頭皮のケアに有効なシャンプーについては「スカルプシャンプーを使用する女性150人に聞きました!おすすめシャンプーランキング」をご覧ください。
育毛剤を使用する
抜け毛のピークである出産後半年を過ぎ、出産後1年経っても脱毛の状況に改善が見られない場合は、育毛剤の使用を検討してもよいでしょう。ただし、授乳しているならば使用できない育毛剤もありますので、育毛剤の成分表や注意書きはよく読んでください。

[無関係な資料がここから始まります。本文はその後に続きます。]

(** ToBoolean: the falsy values are [undefined], [null], [false], [0],
    [NaN] and the empty string. *)
Definition truthy (v : value) : bool :=
  match v with
  | VUndefined => false
  | VNull => false
  | VBool b => b
  | VNum NaN => false
  | VNum (Int z) => negb (Z.eqb z 0)
  | VNum (Inf _) => true
  | VStr s => negb (String.eqb s "")
  end.

(** [a || b]. *)
Definition or_else (a b : value) : value :=
  if truthy a then a else b.

(** *** [parseInt(s, 10)] *)

Definition code (c : ascii) : N := N_of_ascii c.

(** Leading white space and line terminators, on the UTF-8 bytes:
    TAB, LF, VT, FF, CR, SP; U+00A0; U+1680; U+2000..U+200A, U+2028,
    U+2029, U+202F; U+205F; U+3000; U+FEFF. *)
Fixpoint trim_start (s : string) : string :=
  match s with
  | String c r =>
      if ((9 <=? code c) && (code c <=? 13) || (code c =? 32))%N then trim_start r
      else
        match code c, r with
        | 194%N, String d r1 =>
            if (code d =? 160)%N then trim_start r1 else s
        | 225%N, String d (String e r2) =>
            if ((code d =? 154) && (code e =? 128))%N then trim_start r2 else s
        | 226%N, String d (String e r2) =>
            if ((code d =? 128) &&
                ((128 <=? code e) && (code e <=? 138)
                 || (code e =? 168) || (code e =? 169) || (code e =? 175))
                || (code d =? 129) && (code e =? 159))%N
            then trim_start r2 else s
        | 227%N, String d (String e r2) =>
            if ((code d =? 128) && (code e =? 128))%N then trim_start r2 else s
        | 239%N, String d (String e r2) =>
            if ((code d =? 187) && (code e =? 191))%N then trim_start r2 else s
        | _, _ => s
        end
  | EmptyString => s
  end.

Definition is_digit (c : ascii) : bool :=
  ((48 <=? code c) && (code c <=? 57))%N.

Definition digit_value (c : ascii) : Z := Z.of_N (code c) - 48.

(** The longest prefix of decimal digits, and what follows it. *)
Fixpoint span_digits (s : string) : list ascii * string :=
  match s with
  | String c r =>
      if is_digit c then let (ds, rest) := span_digits r in (c :: ds, rest)
      else ([], s)
  | EmptyString => ([], s)
  end.

Definition digits_value (ds : list ascii) : Z :=
  fold_left (fun acc c => 10 * acc + digit_value c) ds 0.

(** The steps of [parseInt] for radix 10: trim, read the sign, drop it,
    take the digits; no digit gives [NaN], and the integer the digits
    denote becomes the nearest double. *)
Definition parseInt10 (input : string) : number :=
  let s := trim_start input in
  let sign :=
    match s with
    | String c _ => if Ascii.eqb c "-" then -1 else 1
    | EmptyString => 1
    end in
  let s1 :=
    match s with
    | String c r => if Ascii.eqb c "-" || Ascii.eqb c "+" then r else s
    | EmptyString => s
    end in
  match fst (span_digits s1) with
  | [] => NaN
  | ds => round_to_double (sign * digits_value ds)
  end.

(** [parseInt(v, 10)]: the argument goes through ToString first. *)
Definition parseInt (v : value) : number := parseInt10 (ToString v).

End JS.

Import JS.

(** ** Documents and the store *)

Module Mongo.

(** A document: its fields in stored order. *)
Definition doc : Type := list (string * value).

(** [d.k] as JavaScript reads it: [undefined] when the field is not there. *)
Fixpoint get (d : doc) (k : string) : value :=
  match d with
  | [] => VUndefined
  | (k', v) :: r => if String.eqb k' k then v else get r k
  end.

(** A query filter: [{ field: v }] or [{ field: { $in: vs } }]. *)
Inductive filter : Type :=
| FEq (field : string) (v : value)
| FIn (field : string) (vs : list value).

(** What a rejected store call carries: an [Error] with its [message]. *)
Record error : Type := { message : string }.

(** How an awaited call ends: it resolves, it rejects, or it never
    settles, and what awaits it waits for ever. *)
Inductive result (A : Type) : Type :=
| Ok (a : A)
| Throw (e : error)
| Pending.
Arguments Ok {A} a.
Arguments Throw {A} e.
Arguments Pending {A}.

(** The handle [client.db("Tayco")]: the three calls the handlers make,
    each given the collection name. *)
Record Database : Type := {
  distinct : string -> string -> result (list value);
  find : string -> filter -> result (list doc);
  findOne : string -> filter -> result (option doc)
}.

(** *** The store in memory *)

(** The documents of the two collections, and the order in which the
    store hands out the documents that match a query: some arrangement of
    them, each matching document once. *)
Record Store : Type := {
  Labels : list doc;
  OrderHeaders : list doc;
  arrange : list doc -> list doc;
  arrange_perm : forall l, Permutation (arrange l) l
}.

(** A store that hands documents out in the order they are listed. *)
Definition stored (labels headers : list doc) : Store := {|
  Labels := labels;
  OrderHeaders := headers;
  arrange := fun l => l;
  arrange_perm := fun l => Permutation_refl l
|}.

Definition collection (st : Store) (name : string) : list doc :=
  if String.eqb name "Labels" then Labels st
  else if String.eqb name "OrderHeaders" then OrderHeaders st
  else [].

(** Equality match of a stored field [x] against a query value [q]:
    same type and content; a [null] query (and [undefined], which the
    driver sends as [null]) also matches a field that is not there. *)
Definition eq_match (q x : value) : bool :=
  match q with
  | VNull | VUndefined =>
      match x with
      | VNull | VUndefined => true
      | _ => false
      end
  | _ => value_eqb q x
  end.

Definition matches (f : filter) (d : doc) : bool :=
  match f with
  | FEq k v => eq_match v (get d k)
  | FIn k vs => existsb (fun v => eq_match v (get d k)) vs
  end.

(** Each value once, in order of first occurrence. *)
Fixpoint dedup (l : list value) : list value :=
  match l with
  | [] => []
  | x :: r => x :: List.filter (fun y => negb (value_eqb x y)) (dedup r)
  end.

Definition present (v : value) : bool :=
  match v with
  | VUndefined => false
  | _ => true
  end.

(** [distinct(k)]: the values of [k] over the documents that have it. *)
Definition distinct_values (k : string) (docs : list doc) : list value :=
  dedup (List.filter present (map (fun d => get d k) docs)).

(** What [find] yields: the matching documents, as the store arranges
    them. *)
Definition found_docs (st : Store) (c : string) (f : filter) : list doc :=
  arrange st (List.filter (matches f) (collection st c)).

(** A store that answers every call from the documents it holds;
    [findOne] yields the first document that [find] would. *)
Definition mem_db (st : Store) : Database := {|
  distinct := fun c k => Ok (distinct_values k (collection st c));
  find := fun c f => Ok (found_docs st c f);
  findOne := fun c f => Ok (hd_error (found_docs st c f))
|}.

(** A store whose every call rejects with [e]. *)
Definition failing_db (e : error) : Database := {|
  distinct := fun _ _ => Throw e;
  find := fun _ _ => Throw e;
  findOne := fun _ _ => Throw e
|}.

(** A store none of whose calls ever settles. *)
Definition stalled_db : Database := {|
  distinct := fun _ _ => Pending;
  find := fun _ _ => Pending;
  findOne := fun _ _ => Pending
|}.

End Mongo.

Import Mongo.

(** ** Handler effects: store calls and console output, with exceptions *)

(** [ConsoleStack level name] is [console[level](err.stack)] for an error
    of the kind [name]; the lines of the stack are left out. *)
Inductive event : Type :=
| Distinct (coll field : string)
| Find (coll : string) (f : filter)
| FindOne (coll : string) (f : filter)
| Console (level msg : string)
| ConsoleStack (level name : string).

(** A computation run against the store handle: its outcome and the
    events it performed, in order.  [Pending] is a run that waits for ever
    for the last of them. *)
Definition M (A : Type) : Type := Database -> result A * list event.

Definition ret {A} (a : A) : M A := fun _ => (Ok a, []).

Definition bind {A B} (m : M A) (k : A -> M B) : M B :=
  fun db =>
    match m db with
    | (Ok a, t) => let (r, t') := k a db in (r, (t ++ t')%list)
    | (Throw e, t) => (Throw e, t)
    | (Pending, t) => (Pending, t)
    end.

(** [try { m } catch (error) { h error }]. *)
Definition try_catch {A} (m : M A) (h : error -> M A) : M A :=
  fun db =>
    match m db with
    | (Ok a, t) => (Ok a, t)
    | (Throw e, t) => let (r, t') := h e db in (r, (t ++ t')%list)
    | (Pending, t) => (Pending, t)
    end.

Declare Scope handler_scope.
Delimit Scope handler_scope with handler.
Notation "x <- m ;; k" := (bind m (fun x => k))
  (at level 100, m at next level, right associativity) : handler_scope.
Notation "m ;; k" := (bind m (fun _ => k))
  (at level 100, right associativity) : handler_scope.

(** [await database.collection(c).distinct(k)] and its siblings. *)
Definition await_distinct (c k : string) : M (list value) :=
  fun db => (distinct db c k, [Distinct c k]).

Definition await_find (c : string) (f : filter) : M (list doc) :=
  fun db => (find db c f, [Find c f]).

Definition await_findOne (c : string) (f : filter) : M (option doc) :=
  fun db => (findOne db c f, [FindOne c f]).

Definition console (level msg : string) : M unit :=
  fun _ => (Ok tt, [Console level msg]).

(** ** The route handlers of [server.js] *)

Module Server.

Local Open Scope handler_scope.

(** [req]: the handlers read only [req.params]. *)
Record request : Type := { params : doc }.

(** One element of [Details] in the order detail response. *)
Record detail : Type := {
  ItemNumber : value;
  Quantity : value;
  ItemDescription : value;
  PickAreaName : value;
  SmallText : value;
  UOM : value;
  BarcodeID : value
}.

(** The value handed to [res.json], or the page Express writes itself. *)
Inductive payload : Type :=
| ErrorBody (error : string)
| DocArray (docs : list doc)
| OrderDetails (OrderNr : number) (PlantDate : value) (Details : list detail)
| Document (d : doc)
| ErrorPage.

Record response : Type := { status : Z; body : payload }.

(** [res.status(code).json(b)]. *)
Definition json (code : Z) (b : payload) : M response :=
  ret {| status := code; body := b |}.

(** [app.get("/order-headers", ...)].  A call that resolves yields an
    array, never [null], so [!x || x.length === 0] is the length test. *)
Definition order_headers (req : request) : M response :=
  try_catch
    (validOrderNumbers <- await_distinct "Labels" "OrderNr" ;;
     if (List.length validOrderNumbers =? 0)%nat then
       console "warn" "[WARN] No valid orders found in Labels." ;;
       json 404 (ErrorBody "No valid orders found.")
     else
       orders <- await_find "OrderHeaders" (FIn "OrderNr" validOrderNumbers) ;;
       if (List.length orders =? 0)%nat then
         console "warn" "[WARN] No matching orders found in OrderHeaders." ;;
         json 404 (ErrorBody "No matching orders found.")
       else
         json 200 (DocArray orders))
    (fun error =>
       console "error"
         ("[ERROR] Error fetching valid orders: " ++ message error) ;;
       json 500 (ErrorBody "Error fetching valid orders.")).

また、男性と女性では抜け毛のメカニズムが違うので、男性用の育毛剤はおすすめしません。赤ちゃんに影響を及ぼす場合もあるので、きちんと成分を確認して使用できる女性向けの育毛剤を選びましょう。
病院での治療
出産後1年〜1年半経つのに脱毛状況が改善しない、もしくは出産後とはいえ異常に脱毛量が多い場合は皮膚科を受診してみましょう。抜け毛が出産ではなく、他の原因の可能性があるからです。
薄毛の専門医がいる皮膚科もあるので、心配であれば相談してみてください。
出産後の抜け毛は気にしすぎないことが大切
体型の変化や自由な時間がないことにストレスを感じているのに、さらに抜け毛というのは女性にとって重い悩みです。
しかしながら、約70%の女性は出産後4~6か月で、長くても1年程度で自然に回復するので、あまり気にする必要はありません。
気にしすぎてかえってストレスになってしまうより、「いずれ回復する」とドンと構えていれば大丈夫です。
毛周期やなぜ抜け毛が多くなるかを知ることで、数ヶ月で正常に戻ることがわかれば、安心して自分に合った対策が取れるでしょう。
赤ちゃんと一緒に生活リズムを整えて、抜け毛の時期を乗り越えてくださいね!